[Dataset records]
•••••

(** The ranking of a list of hits that mirrors the candidates above the
    threshold, in the order of the candidates. *)
Lemma rank_sorted_stable (threshold : float) (q : list float)
    (candidates : list (Row * list byte)) (results : list Hit) (n : Z) :
  map scored_hit results
  = map (scored_candidate q) (filter (above threshold q) candidates) ->
  StronglySorted desc_similarity (rank results n)
  /\ (forall k,
        prefix (map hit_id (with_key similarity k (rank results n)))
          (map (fun c => row_id (fst c))
             (filter (tied k q) (filter (above threshold q) candidates))))
  /\ (0 <= n -> Z.of_nat (List.length (rank results n)) <= n).
Proof.
  intros Heq. split; [|split].
  - apply (sorted_prefix similarity _ (Py.sort_desc similarity results)).
    + apply prefix_slice_to.
    + apply sort_desc_sorted. apply Forall_forall. intros h Hh.
      destruct (hit_from_candidate _ _ _ _ h Heq Hh) as [c [_ [_ [_ Hgt]]]].
      exact (gtb_ordered _ _ Hgt).
  - intros k.
    assert (Hk : map hit_id (with_key similarity k results)
                 = map (fun c => row_id (fst c))
                     (filter (tied k q)
                        (filter (above threshold q) candidates))).
    { pose proof (map_filter_agree scored_hit (scored_candidate q)
                    (fun p => match snd p with
                              | Some s => Float.eqb s k
                              | None => false
                              end) _ _ Heq) as H.
      apply (f_equal (map fst)) in H. rewrite !map_map in H. exact H. }
    rewrite <- Hk, <- (with_key_sort_desc similarity k results).
    apply prefix_map, prefix_filter, prefix_slice_to.
  - intros Hn. now apply length_slice_to.
Qed.

(** C4, as the code has it: the list returned by either search is sorted
    by descending similarity; its entries of any one score stand in the
    order in which the table supplied their rows; and for
    [max_results >= 0] it has at most [max_results] entries. *)
Theorem ranked_by_similarity
    (embeddings_create : string -> result (list float))
    (load_details : Row -> result unit) (threshold : float) (db : database)
    (query : string) (meeting_id max_results : Z) :
  let q := fst (get_embeddings embeddings_create query) in
  let out :=
    fst (search_meetings_above embeddings_create threshold db query
           max_results) in
  let v := stored_embedding db meeting_id in
  let out' :=
    fst (get_similar_meetings_above load_details threshold db meeting_id
           max_results) in
  (StronglySorted desc_similarity out
   /\ (forall k,
         prefix (map hit_id (with_key similarity k out))
           (map (fun c => row_id (fst c))
              (filter (tied k q)
                 (filter (above threshold q)
                    (filter nonempty_blob (select_embedded db))))))
   /\ (0 <= max_results -> Z.of_nat (List.length out) <= max_results))
  /\ (StronglySorted desc_similarity out'
      /\ (forall k,
            prefix (map hit_id (with_key similarity k out'))
              (map (fun c => row_id (fst c))
                 (filter (tied k v)
                    (filter (above threshold v)
                       (select_embedded_except db meeting_id)))))
      /\ (0 <= max_results -> Z.of_nat (List.length out') <= max_results)).
Proof.
  intros q out v out'. split.
  - destruct (search_meetings_ranked embeddings_create threshold db query
                max_results) as [H | [results [Hloop H]]];
      subst out; rewrite H.
    + repeat split; [constructor | now eexists | cbn; lia].
    + apply rank_sorted_stable.
      now rewrite (search_loop_filter _ _ _ _ _ Hloop).
  - destruct (get_similar_meetings_ranked load_details threshold db
                meeting_id max_results) as [H | [results [Hloop H]]];
      subst out'; rewrite H.
    + repeat split; [constructor | now eexists | cbn; lia].
    + apply rank_sorted_stable.
      now rewrite (similar_loop_filter _ _ _ _ _ Hloop).
Qed.

Lemma ranked_by_similarity_witness :
  0 <= 1
  /\ Z.of_nat
       (List.length
          (fst (search_meetings_above sample_provider Float.lit_0_3 sample_db
                  "budget" 1))) <= 1.
Proof.
  split; [lia|].
  apply (ranked_by_similarity sample_provider sample_details Float.lit_0_3
           sample_db "budget" 1 1).
  lia.
Defined.
(** * invbt: the balance-simulation engine of [src/utils.py]

    A shallow embedding of the portfolio backtester: the cost model
    ([calculate_rebalance_cost], [calculate_leverage_costs], [get_costs],
    [get_net_balance]), the balance depletion guard
    ([check_negative_balance]), the period simulator ([port_balance_calc])
    and the rebalancing loop ([get_balance]).

    Numbers.  The program computes on IEEE doubles held in pandas objects.
    The embedding keeps the three special values that steer the control
    flow (NaN and the two infinities) and takes the finite values as exact
    rationals: rounding error, overflow, underflow and the sign of zero are
    not modelled.  Every arithmetic result is stored reduced ([Qred]), so
    that equal numbers are equal terms.  Where a claim turns on what the
    rationals leave out, a quotient that underflows to 0, the function is
    embedded once more on binary64 numbers ([Binary64]).

    Labels.  The asset labels of a weight vector and the dates of a
    trajectory are taken to be unique, as the description has them; on
    repeated labels pandas aligns and slices differently, or raises. *)

From Stdlib Require Import QArith Qround Qabs Qreduction ZArith List Bool Lia String.
From Stdlib Require SpecFloat.
Import ListNotations.

Set Implicit Arguments.

(** ** Numbers *)

Inductive float : Type :=
| Fin (q : Q)
| PInf
| NInf
| NaN.

Declare Scope float_scope.
Delimit Scope float_scope with float.
Bind Scope float_scope with float.

Definition fin (q : Q) : float := Fin (Qred q).

Definition f0 : float := Fin 0%Q.
Definition f1 : float := Fin 1%Q.

(** Sign of a rational: its numerator against zero. *)
Definition Qsgn (q : Q) : comparison := (Qnum q ?= 0)%Z.

Definition isnan (x : float) : bool :=
  match x with NaN => true | _ => false end.

Definition isinf (x : float) : bool :=
  match x with PInf | NInf => true | _ => false end.

Definition fopp (x : float) : float :=
  match x with
  | Fin q => fin (- q)
  | PInf => NInf
  | NInf => PInf
  | NaN => NaN
  end.

Definition fabs (x : float) : float :=
  match x with
  | Fin q => fin (Qabs q)
  | PInf | NInf => PInf
  | NaN => NaN
  end.

Definition fadd (x y : float) : float :=
  match x, y with
  | NaN, _ | _, NaN => NaN
  | Fin a, Fin b => fin (a + b)
  | PInf, NInf | NInf, PInf => NaN
  | PInf, _ | _, PInf => PInf
  | NInf, _ | _, NInf => NInf
  end.

Definition fsub (x y : float) : float := fadd x (fopp y).

(** An infinity times a finite number: the sign of the finite factor
    decides, and zero gives NaN. *)
Definition inf_times (pos : bool) (q : Q) : float :=
  match Qsgn q with
  | Eq => NaN
  | Gt => if pos then PInf else NInf
  | Lt => if pos then NInf else PInf
  end.

Definition fmul (x y : float) : float :=
  match x, y with
  | NaN, _ | _, NaN => NaN
  | Fin a, Fin b => fin (a * b)
  | PInf, Fin b => inf_times true b
  | NInf, Fin b => inf_times false b
  | Fin a, PInf => inf_times true a
  | Fin a, NInf => inf_times false a
  | PInf, PInf | NInf, NInf => PInf
  | PInf, NInf | NInf, PInf => NInf
  end.

(** Division of array values (numpy): a zero divisor gives an infinity or
    NaN and raises nothing. *)
Definition fdiv (x y : float) : float :=
  match x, y with
  | NaN, _ | _, NaN => NaN
  | Fin a, Fin b =>
      match Qsgn b with
      | Eq => inf_times true a
      | _ => fin (a / b)
      end
  | Fin _, (PInf | NInf) => f0
  | (PInf | NInf), (PInf | NInf) => NaN
  | PInf, Fin b => match Qsgn b with Lt => NInf | _ => PInf end
  | NInf, Fin b => match Qsgn b with Lt => PInf | _ => NInf end
  end.

(** Comparisons: every comparison with NaN is false. *)
Definition fltb (x y : float) : bool :=
  match x, y with
  | NaN, _ | _, NaN => false
  | Fin a, Fin b => negb (Qle_bool b a)
  | _, NInf => false
  | NInf, _ => true
  | PInf, _ => false
  | _, PInf => true
  end.

Definition fleb (x y : float) : bool :=
  match x, y with
  | NaN, _ | _, NaN => false
  | Fin a, Fin b => Qle_bool a b
  | NInf, _ => true
  | _, NInf => false
  | _, PInf => true
  | PInf, _ => false
  end.

Definition feqb (x y : float) : bool :=
  match x, y with
  | Fin a, Fin b => Qeq_bool a b
  | PInf, PInf | NInf, NInf => true
  | _, _ => false
  end.

Notation "x + y" := (fadd x y) : float_scope.
Notation "x - y" := (fsub x y) : float_scope.
Notation "x * y" := (fmul x y) : float_scope.
Notation "x / y" := (fdiv x y) : float_scope.
Notation "x <? y" := (fltb x y) : float_scope.
Notation "x <=? y" := (fleb x y) : float_scope.
Notation "x =? y" := (feqb x y) : float_scope.

(** Rounding to [n] decimals, ties to the even neighbour (Python's [round]
    with [ndigits] and pandas' [round]); NaN and the infinities are left as
    they are. *)
Definition round_half_even (q : Q) : Z :=
  let f := Qfloor q in
  match ((q - inject_Z f) ?= (1 # 2))%Q with
  | Lt => f
  | Gt => (f + 1)%Z
  | Eq => if Z.even f then f else (f + 1)%Z
  end.

Definition pow10 (n : nat) : positive := Pos.pow 10 (Pos.of_nat n).

Definition scale10 (n : nat) : Q :=
  match n with O => 1%Q | _ => inject_Z (Zpos (pow10 n)) end.

Definition round (x : float) (n : nat) : float :=
  match x with
  | Fin q => fin (inject_Z (round_half_even (q * scale10 n)) / scale10 n)
  | _ => x
  end.

(** ** pandas objects

    A [Series] is an index of labels with one value each, in index order.
    A [Frame] is a table with a date index: the column labels and, per
    date, one value for each column. *)

Definition asset := string.
Definition date := Z.

Definition Series (K : Type) := list (K * float).

Definition index {K} (s : Series K) : list K := map fst s.
Definition values {K} (s : Series K) : list float := map snd s.

(** [pd.Series(v, index=idx)]: the same value at every label. *)
Definition constant {K} (v : float) (idx : list K) : Series K :=
  map (fun k => (k, v)) idx.

(** Position [-1]; an empty object raises [IndexError]. *)
Definition iloc_last {A} (l : list A) : option A :=
  match rev l with
  | [] => None
  | x :: _ => Some x
  end.

(** [sum()] with pandas' default [skipna=True]: NaN entries are left out,
    and the sum of nothing is 0. *)
Definition nansum (l : list float) : float :=
  fold_left (fun acc x => if isnan x then acc else acc + x)%float l f0.

Record Frame : Type := mkFrame {
  columns : list asset;
  rows : list (date * list float)
}.

Definition dates (f : Frame) : list date := map fst (rows f).

(** ** Cost model *)

Definition mem_asset (a : asset) (l : list asset) : bool :=
  existsb (String.eqb a) l.

Definition lookup (s : Series asset) (a : asset) : option float :=
  option_map snd (find (fun kv => String.eqb a (fst kv)) s).

(** [align(fill_value=0)]: both vectors are reindexed over the union of
    the two indexes and then filled with 0, so that a label one side lacks
    gets 0 there and a weight that is NaN becomes 0 as well.  The union
    lists the labels of the first vector, then the new ones of the second
    (pandas sorts a union of different indexes; the only consumer is an
    order-blind sum).  The labels of a weight vector are taken to be
    unique. *)
Definition union_index (a b : Series asset) : list asset :=
  index a ++ filter (fun k => negb (mem_asset k (index a))) (index b).

(** [reindex]: a label the Series lacks gets NaN. *)
Definition reindex (idx : list asset) (s : Series asset) : Series asset :=
  map (fun k => (k, match lookup s k with Some v => v | None => NaN end)) idx.

(** [fillna(v)]. *)
Definition fillna {K} (v : float) (s : Series K) : Series K :=
  map (fun e => (fst e, if isnan (snd e) then v else snd e)) s.

Definition align (a b : Series asset) : Series asset * Series asset :=
  let idx := union_index a b in
  (fillna f0 (reindex idx a), fillna f0 (reindex idx b)).

(** Elementwise operation on two Series that carry the same index. *)
Definition zip_with (f : float -> float -> float)
  (a b : Series asset) : Series asset :=
  map (fun p => (fst (fst p), f (snd (fst p)) (snd (snd p)))) (combine a b).

Definition calculate_rebalance_cost
  (current_portfolio prev_portfolio : Series asset)
  (transaction_cost : float) : float :=
  let '(current_portfolio, prev_portfolio) :=
    align current_portfolio prev_portfolio in
  let weight_difference :=
    zip_with (fun c p => fabs (c - p)) current_portfolio prev_portfolio in
  let reb_cost :=
    round (nansum (map (fun d => d * transaction_cost)%float
                       (values weight_difference))) 6 in
  reb_cost.
(** X18.  When the live sequence is the chord tokens of the key of a
    binding of the list the tree was built from, [getNextPossibleKeys]
    reports that sequence as a complete binding: "(completes)" is among
    the next keys. *)
Theorem getNextPossibleKeys_completes :
  forall (bindings : list ParsedKeybinding.t) (b : ParsedKeybinding.t)
         (s : LiveChordTracker.t),
    In b bindings ->
    JS.trim (ParsedKeybinding.key b) <> EmptyString ->
    currentChordSequence s
    = JS.splitSpaces (JS.trim (ParsedKeybinding.key b)) ->
    In "(completes)" (getNextPossibleKeys s (buildPrefixTree bindings)).
Proof.
  intros bindings b s Hin Htrim Hseq.
  destruct (key_tokens _ Htrim) as [Hne Hall].
  assert (Hkey : ParsedKeybinding.key b <> EmptyString).
  { intros H. rewrite H in Htrim. now contradiction Htrim. }
  destruct (heldAt_buildPrefixTree bindings b Hin Hkey) as (n & Hn & Hb).
  unfold getNextPossibleKeys. rewrite Hseq.
  destruct (JS.splitSpaces (JS.trim (ParsedKeybinding.key b)))
    as [|tok toks] eqn:Htoks; [now contradiction Hne|].
  cbn [List.length Nat.eqb].
  rewrite findNode_lookupPath, canonicalSequence_tokens.
  rewrite (splitSpaces_trim_join (tok :: toks) Hne Hall).
  rewrite <- Htoks, <- canonicalSequence_tokens, Hn.
  destruct (PrefixNode.bindings n) as [|x xs]; [now contradiction Hb|].
  cbn [List.length Nat.ltb Nat.leb]. apply in_or_app. right. now left.
Qed.

Lemma getNextPossibleKeys_completes_witness :
  let x :=
    ParsedKeybinding.mk "  cmd+k   cmd+s " "x" None false "VS Code" None
      (Some "Other") true (Some []) in
  let s := keyEvents ["cmd+k"; "cmd+s"] (activate create) in
  In "(completes)" (getNextPossibleKeys s (buildPrefixTree [x])).
Proof.
  intros x s.
  apply (getNextPossibleKeys_completes [x] x s).
  - now left.
  - discriminate.
  - reflexivity.
Defined.

(** ** The parser, the index and the tree together *)

Lemma filter_ext_Forall {A : Type} (f g : A -> bool) (l : list A) :
  Forall (fun x => f x = g x) l -> filter f l = filter g l.
Proof.
  induction 1 as [|x l Hx _ IH]; simpl; [reflexivity|].
  now rewrite Hx, IH.
Qed.

(** X19.  The parser and the tree agree on what a multi-chord binding
    is.  For the bindings parsed from a file, the bindings that
    [filterMultiChord] returns are as many as [multiChordCount] of the
    tree built from them, those that [filterSingleChord] returns as many
    as [singleChordCount], and every binding is in one of the two
    views. *)
Theorem multi_chord_views_match_tree :
  forall (rawBindings : list RawBinding) (sourceEditor : string),
    let parsed := parseKeybindingsFile_loop rawBindings sourceEditor in
    let index := SearchIndex.buildIndex SearchIndex.create parsed in
    let stats := getTreeStats (buildPrefixTree parsed) in
    List.length (SearchIndex.filterMultiChord index) = multiChordCount stats
    /\ List.length (SearchIndex.filterSingleChord index)
       = singleChordCount stats
    /\ List.length (SearchIndex.filterMultiChord index)
       + List.length (SearchIndex.filterSingleChord index)
       = List.length parsed.
Proof.
  intros rawBindings sourceEditor parsed index stats.
  destruct (buildPrefixTree_stats parsed) as (Hsingle & Hmulti & _).
  pose proof (parsed_bindings_fields rawBindings sourceEditor) as Hfields.
  fold parsed in Hfields.
  unfold SearchIndex.filterMultiChord, SearchIndex.filterSingleChord.
  subst index stats. cbn [SearchIndex.buildIndex SearchIndex.bindings].
  assert (Hm : filter (fun b => ParsedKeybinding.isMultiChord b) parsed
               = filter (fun b => hasKey b && (1 <? chordCount b)) parsed).
  { apply filter_ext_Forall. eapply Forall_impl; [|exact Hfields].
    intros b (Hkey & _ & Hflag). unfold hasKey, chordCount.
    apply truthy_iff in Hkey. now rewrite Hkey, Hflag. }
  assert (Hs : filter (fun b => negb (ParsedKeybinding.isMultiChord b)) parsed
               = filter (fun b => hasKey b && (chordCount b =? 1)) parsed).
  { apply filter_ext_Forall. eapply Forall_impl; [|exact Hfields].
    intros b (Hkey & _ & Hflag). unfold hasKey.
    apply truthy_iff in Hkey. rewrite Hkey, Hflag. cbn [andb].
    fold (chordCount b). pose proof (chordCount_pos b).
    destruct (1 <? chordCount b) eqn:E1, (chordCount b =? 1) eqn:E2;
      try reflexivity.
    - apply Nat.ltb_lt in E1. apply Nat.eqb_eq in E2. lia.
    - apply Nat.ltb_ge in E1. apply Nat.eqb_neq in E2. lia. }
  split; [now rewrite Hm, Hmulti|]. split; [now rewrite Hs, Hsingle|].
  clear. induction parsed as [|b l IH]; simpl; [reflexivity|].
  destruct (ParsedKeybinding.isMultiChord b); simpl; lia.
Qed.

Lemma filter_comm {A : Type} (p q : A -> bool) (l : list A) :
  filter p (filter q l) = filter q (filter p l).
Proof.
  induction l as [|x l IH]; simpl; [reflexivity|].
  destruct (p x) eqn:Hp, (q x) eqn:Hq; simpl; rewrite ?Hp, ?Hq, IH;
    reflexivity.
Qed.

(** X20.  What the tree view shows.  The two filters of
    [applyFiltersAndLiveMode] can be taken in either order: the bindings
    shown are the settings filter applied to the live filter of all the
    bindings, too.  The tree shown holds, up to order, the bindings shown
    that have a non-empty key. *)
Theorem applyFiltersAndLiveMode_shows :
  forall (showDisabledBindings : bool) (liveTracker : LiveChordTracker.t)
         (allBindings : list ParsedKeybinding.t),
    let shown :=
      ChordMapTreeDataProvider.applyFiltersAndLiveMode
        showDisabledBindings liveTracker allBindings in
    fst shown
    = SettingsManager.applyFilters showDisabledBindings
        (if isLiveMode liveTracker
         then filterBindings liveTracker allBindings
         else allBindings)
    /\ Permutation (flattenTree (snd shown)) (filter hasKey (fst shown)).
Proof.
  intros showDisabledBindings liveTracker allBindings shown.
  split.
  - subst shown. unfold ChordMapTreeDataProvider.applyFiltersAndLiveMode.
    cbn [fst]. unfold SettingsManager.applyFilters.
    destruct (isLiveMode liveTracker); [|reflexivity].
    destruct (negb showDisabledBindings); [|reflexivity].
    unfold filterBindings.
    destruct (List.length (currentChordSequence liveTracker) =? 0);
      [reflexivity | apply filter_comm].
  - subst shown. unfold ChordMapTreeDataProvider.applyFiltersAndLiveMode.
    cbn [fst snd]. rewrite flattenTree_spec. unfold buildPrefixTree.
    rewrite bindingsIn_fold_addBinding. reflexivity.
Qed.

(** ** Lookups in a built tree *)

Lemma treeGrows_fold (more : list ParsedKeybinding.t) :
  forall roots, treeGrows roots (fold_left addBinding more roots).
Proof.
  induction more as [|b more IH]; intros roots keys found Hfound.
  - exists found. split; [exact Hfound | apply nodeKept_refl].
  - cbn [fold_left].
    destruct (treeGrows_addBinding roots b keys found Hfound)
      as (found1 & H1 & Hkept1).
    destruct (IH _ keys found1 H1) as (found2 & H2 & Hkept2).
    exists found2. split; [exact H2 | exact (nodeKept_trans _ _ _ Hkept1 Hkept2)].
Qed.

(** X21.  Bindings added at the end of the list never disturb what is
    already in the tree: a node that [findNode] finds in the tree built
    from a list is found, for the same key sequence, in the tree built
    from any longer list, with the same chord, the same [fullPath] and
    at least the same bindings. *)
Theorem buildPrefixTree_keeps_nodes :
  forall (bindings more : list ParsedKeybinding.t) (keySequence : string)
         (n : PrefixNode.t),
    findNode (buildPrefixTree bindings) keySequence = Some n ->
    exists n',
      findNode (buildPrefixTree (bindings ++ more)) keySequence = Some n'
      /\ PrefixNode.chord n' = PrefixNode.chord n
      /\ PrefixNode.fullPath n' = PrefixNode.fullPath n
      /\ incl (PrefixNode.bindings n) (PrefixNode.bindings n').
Proof.
  intros bindings more keySequence n Hfind.
  rewrite findNode_lookupPath in Hfind.
  unfold buildPrefixTree. rewrite fold_left_app.
  destruct (treeGrows_fold more _ _ _ Hfind) as (n' & Hn' & Hkept).
  exists n'. rewrite findNode_lookupPath. split; [exact Hn' | exact Hkept].
Qed.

•••••

Work task: Working through the entries above, copy every line in which "Hloop" is found.

Response for this exercise:
                max_results) as [H | [results [Hloop H]]];
      now rewrite (search_loop_filter _ _ _ _ _ Hloop).
                meeting_id max_results) as [H | [results [Hloop H]]];
      now rewrite (similar_loop_filter _ _ _ _ _ Hloop).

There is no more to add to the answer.